Şimdi o minibüs benim kapımın önünde duruyor. Her akşam Sincan hattında çalışıyorum. Rahmetlik babamın görmesini çok isterdim. İnanmazdı bana çünkü. ‘Minibüs almak kim, biz kim’ derdi. Belki fazla kazanamıyorum ama hiç yoksa küçükken imrenerek kokladığım o komşudan gelen yemek kokuları artık bizim mutfaktan da geliyor.

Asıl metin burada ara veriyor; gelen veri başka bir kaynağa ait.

Context (env : tfm_build) (svc : service).

Local Abbreviation iov_init := (iov_init env).
Local Abbreviation psa_call := (psa_call svc).
Local Abbreviation API_DISPATCH := (API_DISPATCH env svc).
Local Abbreviation API_DISPATCH_NO_OUTVEC := (API_DISPATCH_NO_OUTVEC env svc).

Definition psa_crypto_init : api psa_status_t :=
  ret (PSA_SUCCESS env).

Definition psa_open_key (id : psa_key_id_t) (key_id : pointer)
  : api psa_status_t :=
  if ifdef (TFM_CRYPTO_KEY_MODULE_DISABLED env) then ret (PSA_ERROR_NOT_SUPPORTED env) else
  let iov := iov_init TFM_CRYPTO_OPEN_KEY_SID in
  let in_vec :=
      [vec (at_iov iov) (sizeof_tfm_crypto_pack_iovec env);
       vec (at_local id) (sizeof_psa_key_id_t env)] in
  let out_vec :=
      [vec (at_obj key_id) (sizeof_psa_key_id_t env)] in
  '(status, _) ← API_DISPATCH "tfm_crypto_open_key" in_vec out_vec;
  ret status.

Definition psa_close_key (key_id : psa_key_id_t)
  : api psa_status_t :=
  if ifdef (TFM_CRYPTO_KEY_MODULE_DISABLED env) then ret (PSA_ERROR_NOT_SUPPORTED env) else
  let iov := set_key_id key_id (iov_init TFM_CRYPTO_CLOSE_KEY_SID) in
  let in_vec :=
      [vec (at_iov iov) (sizeof_tfm_crypto_pack_iovec env)] in
  status ← API_DISPATCH_NO_OUTVEC "tfm_crypto_close_key" in_vec;
  ret status.

Definition psa_import_key (attributes : pointer) (data : pointer) (data_length : size_t) (key_id : pointer)
  : api psa_status_t :=
  if ifdef (TFM_CRYPTO_KEY_MODULE_DISABLED env) then ret (PSA_ERROR_NOT_SUPPORTED env) else
  let iov := iov_init TFM_CRYPTO_IMPORT_KEY_SID in
  let in_vec :=
      [vec (at_iov iov) (sizeof_tfm_crypto_pack_iovec env);
       vec (at_obj attributes) (sizeof_psa_key_attributes_t env);
       vec (at_ptr data) (data_length)] in
  let out_vec :=
      [vec (at_obj key_id) (sizeof_psa_key_id_t env)] in
  '(status, _) ← API_DISPATCH "tfm_crypto_import_key" in_vec out_vec;
  ret status.

Definition psa_destroy_key (key_id : psa_key_id_t)
  : api psa_status_t :=
  if ifdef (TFM_CRYPTO_KEY_MODULE_DISABLED env) then ret (PSA_ERROR_NOT_SUPPORTED env) else
  let iov := set_key_id key_id (iov_init TFM_CRYPTO_DESTROY_KEY_SID) in
  let in_vec :=
      [vec (at_iov iov) (sizeof_tfm_crypto_pack_iovec env)] in
  status ← API_DISPATCH_NO_OUTVEC "tfm_crypto_destroy_key" in_vec;
  ret status.

Definition psa_get_key_attributes (key_id : psa_key_id_t) (attributes : pointer)
  : api psa_status_t :=
  if ifdef (TFM_CRYPTO_KEY_MODULE_DISABLED env) then ret (PSA_ERROR_NOT_SUPPORTED env) else
  let iov := set_key_id key_id (iov_init TFM_CRYPTO_GET_KEY_ATTRIBUTES_SID) in
  let in_vec :=
      [vec (at_iov iov) (sizeof_tfm_crypto_pack_iovec env)] in
  let out_vec :=
      [vec (at_obj attributes) (sizeof_psa_key_attributes_t env)] in
  '(status, _) ← API_DISPATCH "tfm_crypto_get_key_attributes" in_vec out_vec;
  ret status.

(** [void psa_reset_key_attributes(psa_key_attributes_t *attributes)]: the
    status of the dispatch is discarded. *)
Definition psa_reset_key_attributes (attributes : pointer)
  : api unit :=
  if ifdef (TFM_CRYPTO_KEY_MODULE_DISABLED env) then ret tt else
  let iov := iov_init TFM_CRYPTO_RESET_KEY_ATTRIBUTES_SID in
  let in_vec :=
      [vec (at_iov iov) (sizeof_tfm_crypto_pack_iovec env)] in
  let out_vec :=
      [vec (at_obj attributes) (sizeof_psa_key_attributes_t env)] in
  _ ← API_DISPATCH "tfm_crypto_reset_key_attributes" in_vec out_vec;
  ret tt.

Definition psa_export_key (key_id : psa_key_id_t) (data : pointer) (data_size : size_t) (data_length : pointer)
  : api psa_status_t :=
  if ifdef (TFM_CRYPTO_KEY_MODULE_DISABLED env) then ret (PSA_ERROR_NOT_SUPPORTED env) else
  let iov := set_key_id key_id (iov_init TFM_CRYPTO_EXPORT_KEY_SID) in
  let in_vec :=
      [vec (at_iov iov) (sizeof_tfm_crypto_pack_iovec env)] in
  let out_vec :=
      [vec (at_ptr data) (data_size)] in
  '(status, out_vec) ← API_DISPATCH "tfm_crypto_export_key" in_vec out_vec;
  store data_length (len (out_vec !!! 0%nat));;
  ret status.

Definition psa_export_public_key (key_id : psa_key_id_t) (data : pointer) (data_size : size_t) (data_length : pointer)
  : api psa_status_t :=
  if ifdef (TFM_CRYPTO_KEY_MODULE_DISABLED env) then ret (PSA_ERROR_NOT_SUPPORTED env) else
  let iov := set_key_id key_id (iov_init TFM_CRYPTO_EXPORT_PUBLIC_KEY_SID) in
  let in_vec :=
      [vec (at_iov iov) (sizeof_tfm_crypto_pack_iovec env)] in
  let out_vec :=
      [vec (at_ptr data) (data_size)] in
  '(status, out_vec) ← API_DISPATCH "tfm_crypto_export_public_key" in_vec out_vec;
  store data_length (len (out_vec !!! 0%nat));;
  ret status.

Definition psa_purge_key (key_id : psa_key_id_t)
  : api psa_status_t :=
  if ifdef (TFM_CRYPTO_KEY_MODULE_DISABLED env) then ret (PSA_ERROR_NOT_SUPPORTED env) else
  let iov := set_key_id key_id (iov_init TFM_CRYPTO_PURGE_KEY_SID) in
  let in_vec :=
      [vec (at_iov iov) (sizeof_tfm_crypto_pack_iovec env)] in
  status ← API_DISPATCH_NO_OUTVEC "tfm_crypto_purge_key" in_vec;
  ret status.

Definition psa_copy_key (source_key_id : psa_key_id_t) (attributes : pointer) (target_key_id : pointer)
  : api psa_status_t :=
  if ifdef (TFM_CRYPTO_KEY_MODULE_DISABLED env) then ret (PSA_ERROR_NOT_SUPPORTED env) else
  let iov := set_key_id source_key_id (iov_init TFM_CRYPTO_COPY_KEY_SID) in
  let in_vec :=
      [vec (at_iov iov) (sizeof_tfm_crypto_pack_iovec env);
       vec (at_obj attributes) (sizeof_psa_key_attributes_t env)] in
  let out_vec :=
      [vec (at_obj target_key_id) (sizeof_psa_key_id_t env)] in
  '(status, _) ← API_DISPATCH "tfm_crypto_copy_key" in_vec out_vec;
  ret status.

Definition psa_cipher_generate_iv (operation : pointer) (iv : pointer) (iv_size : size_t) (iv_length : pointer)
  : api psa_status_t :=
  if ifdef (TFM_CRYPTO_CIPHER_MODULE_DISABLED env) then ret (PSA_ERROR_NOT_SUPPORTED env) else
  handle ← load (handle_of operation);
  let iov := set_op_handle handle (iov_init TFM_CRYPTO_CIPHER_GENERATE_IV_SID) in
  let in_vec :=
      [vec (at_iov iov) (sizeof_tfm_crypto_pack_iovec env)] in
  let out_vec :=
      [vec (at_obj (handle_of operation)) (sizeof_uint32_t);
       vec (at_ptr iv) (iv_size)] in
  '(status, out_vec) ← API_DISPATCH "tfm_crypto_cipher_generate_iv" in_vec out_vec;
  store iv_length (len (out_vec !!! 1%nat));;
  ret status.

Definition psa_cipher_set_iv (operation : pointer) (iv : pointer) (iv_length : size_t)
  : api psa_status_t :=
  if ifdef (TFM_CRYPTO_CIPHER_MODULE_DISABLED env) then ret (PSA_ERROR_NOT_SUPPORTED env) else
  handle ← load (handle_of operation);
  let iov := set_op_handle handle (iov_init TFM_CRYPTO_CIPHER_SET_IV_SID) in
  let in_vec :=
      [vec (at_iov iov) (sizeof_tfm_crypto_pack_iovec env);
       vec (at_ptr iv) (iv_length)] in
  let out_vec :=
      [vec (at_obj (handle_of operation)) (sizeof_uint32_t)] in
  '(status, _) ← API_DISPATCH "tfm_crypto_cipher_set_iv" in_vec out_vec;
  ret status.

Definition psa_cipher_encrypt_setup (operation : pointer) (key_id : psa_key_id_t) (alg : psa_algorithm_t)
  : api psa_status_t :=
  if ifdef (TFM_CRYPTO_CIPHER_MODULE_DISABLED env) then ret (PSA_ERROR_NOT_SUPPORTED env) else
  handle ← load (handle_of operation);
  let iov := set_op_handle handle (set_alg alg (set_key_id key_id (iov_init TFM_CRYPTO_CIPHER_ENCRYPT_SETUP_SID))) in
  let in_vec :=
      [vec (at_iov iov) (sizeof_tfm_crypto_pack_iovec env)] in
  let out_vec :=
      [vec (at_obj (handle_of operation)) (sizeof_uint32_t)] in
  '(status, _) ← API_DISPATCH "tfm_crypto_cipher_encrypt_setup" in_vec out_vec;
  ret status.

Definition psa_cipher_decrypt_setup (operation : pointer) (key_id : psa_key_id_t) (alg : psa_algorithm_t)
  : api psa_status_t :=
  if ifdef (TFM_CRYPTO_CIPHER_MODULE_DISABLED env) then ret (PSA_ERROR_NOT_SUPPORTED env) else
  handle ← load (handle_of operation);
  let iov := set_op_handle handle (set_alg alg (set_key_id key_id (iov_init TFM_CRYPTO_CIPHER_DECRYPT_SETUP_SID))) in
  let in_vec :=
      [vec (at_iov iov) (sizeof_tfm_crypto_pack_iovec env)] in
  let out_vec :=
      [vec (at_obj (handle_of operation)) (sizeof_uint32_t)] in
  '(status, _) ← API_DISPATCH "tfm_crypto_cipher_decrypt_setup" in_vec out_vec;
  ret status.

Definition psa_cipher_update (operation : pointer) (input : pointer) (input_length : size_t) (output : pointer) (output_size : size_t) (output_length : pointer)
  : api psa_status_t :=
  if ifdef (TFM_CRYPTO_CIPHER_MODULE_DISABLED env) then ret (PSA_ERROR_NOT_SUPPORTED env) else
  handle ← load (handle_of operation);
  let iov := set_op_handle handle (iov_init TFM_CRYPTO_CIPHER_UPDATE_SID) in
  let in_vec :=
      [vec (at_iov iov) (sizeof_tfm_crypto_pack_iovec env);
       vec (at_ptr input) (input_length)] in
  let out_vec :=
      [vec (at_obj (handle_of operation)) (sizeof_uint32_t);
       vec (at_ptr output) (output_size)] in
  '(status, out_vec) ← API_DISPATCH "tfm_crypto_cipher_update" in_vec out_vec;
  store output_length (len (out_vec !!! 1%nat));;
  ret status.

Definition psa_cipher_abort (operation : pointer)
  : api psa_status_t :=
  if ifdef (TFM_CRYPTO_CIPHER_MODULE_DISABLED env) then ret (PSA_ERROR_NOT_SUPPORTED env) else
  handle ← load (handle_of operation);
  let iov := set_op_handle handle (iov_init TFM_CRYPTO_CIPHER_ABORT_SID) in
  let in_vec :=
      [vec (at_iov iov) (sizeof_tfm_crypto_pack_iovec env)] in
  let out_vec :=
      [vec (at_obj (handle_of operation)) (sizeof_uint32_t)] in
  '(status, _) ← API_DISPATCH "tfm_crypto_cipher_abort" in_vec out_vec;
  ret status.

Definition psa_cipher_finish (operation : pointer) (output : pointer) (output_size : size_t) (output_length : pointer)
  : api psa_status_t :=
  if ifdef (TFM_CRYPTO_CIPHER_MODULE_DISABLED env) then ret (PSA_ERROR_NOT_SUPPORTED env) else
  handle ← load (handle_of operation);
  let iov := set_op_handle handle (iov_init TFM_CRYPTO_CIPHER_FINISH_SID) in
  let in_vec :=
      [vec (at_iov iov) (sizeof_tfm_crypto_pack_iovec env)] in
  let out_vec :=
      [vec (at_obj (handle_of operation)) (sizeof_uint32_t);
       vec (at_ptr output) (output_size)] in
  '(status, out_vec) ← API_DISPATCH "tfm_crypto_cipher_finish" in_vec out_vec;
  store output_length (len (out_vec !!! 1%nat));;
  ret status.

Definition psa_hash_setup (operation : pointer) (alg : psa_algorithm_t)
  : api psa_status_t :=
  if ifdef (TFM_CRYPTO_HASH_MODULE_DISABLED env) then ret (PSA_ERROR_NOT_SUPPORTED env) else
  handle ← load (handle_of operation);
  let iov := set_op_handle handle (set_alg alg (iov_init TFM_CRYPTO_HASH_SETUP_SID)) in
  let in_vec :=
      [vec (at_iov iov) (sizeof_tfm_crypto_pack_iovec env)] in
  let out_vec :=
      [vec (at_obj (handle_of operation)) (sizeof_uint32_t)] in
  '(status, _) ← API_DISPATCH "tfm_crypto_hash_setup" in_vec out_vec;
  ret status.

Definition psa_hash_update (operation : pointer) (input : pointer) (input_length : size_t)
  : api psa_status_t :=
  if ifdef (TFM_CRYPTO_HASH_MODULE_DISABLED env) then ret (PSA_ERROR_NOT_SUPPORTED env) else
  handle ← load (handle_of operation);
  let iov := set_op_handle handle (iov_init TFM_CRYPTO_HASH_UPDATE_SID) in
  let in_vec :=
      [vec (at_iov iov) (sizeof_tfm_crypto_pack_iovec env);
       vec (at_ptr input) (input_length)] in
  let out_vec :=
      [vec (at_obj (handle_of operation)) (sizeof_uint32_t)] in
  '(status, _) ← API_DISPATCH "tfm_crypto_hash_update" in_vec out_vec;
  ret status.

Definition psa_hash_finish (operation : pointer) (hash : pointer) (hash_size : size_t) (hash_length : pointer)
  : api psa_status_t :=
  if ifdef (TFM_CRYPTO_HASH_MODULE_DISABLED env) then ret (PSA_ERROR_NOT_SUPPORTED env) else
  handle ← load (handle_of operation);
  let iov := set_op_handle handle (iov_init TFM_CRYPTO_HASH_FINISH_SID) in
  let in_vec :=
      [vec (at_iov iov) (sizeof_tfm_crypto_pack_iovec env)] in
  let out_vec :=
      [vec (at_obj (handle_of operation)) (sizeof_uint32_t);
       vec (at_ptr hash) (hash_size)] in
  '(status, out_vec) ← API_DISPATCH "tfm_crypto_hash_finish" in_vec out_vec;
  store hash_length (len (out_vec !!! 1%nat));;
  ret status.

Annemin artık evlen diye sürekli sıkıştırması dışında güzel bir hayatım var. İtiraf etmeliyim, keşke liseyi bitirseydim de adam akıllı bir işe girseydim. Gene haklısın baba. Her konuda olduğun gibi, gene haklısın. Yanıldığını tek konu, o kırmızı minibüs.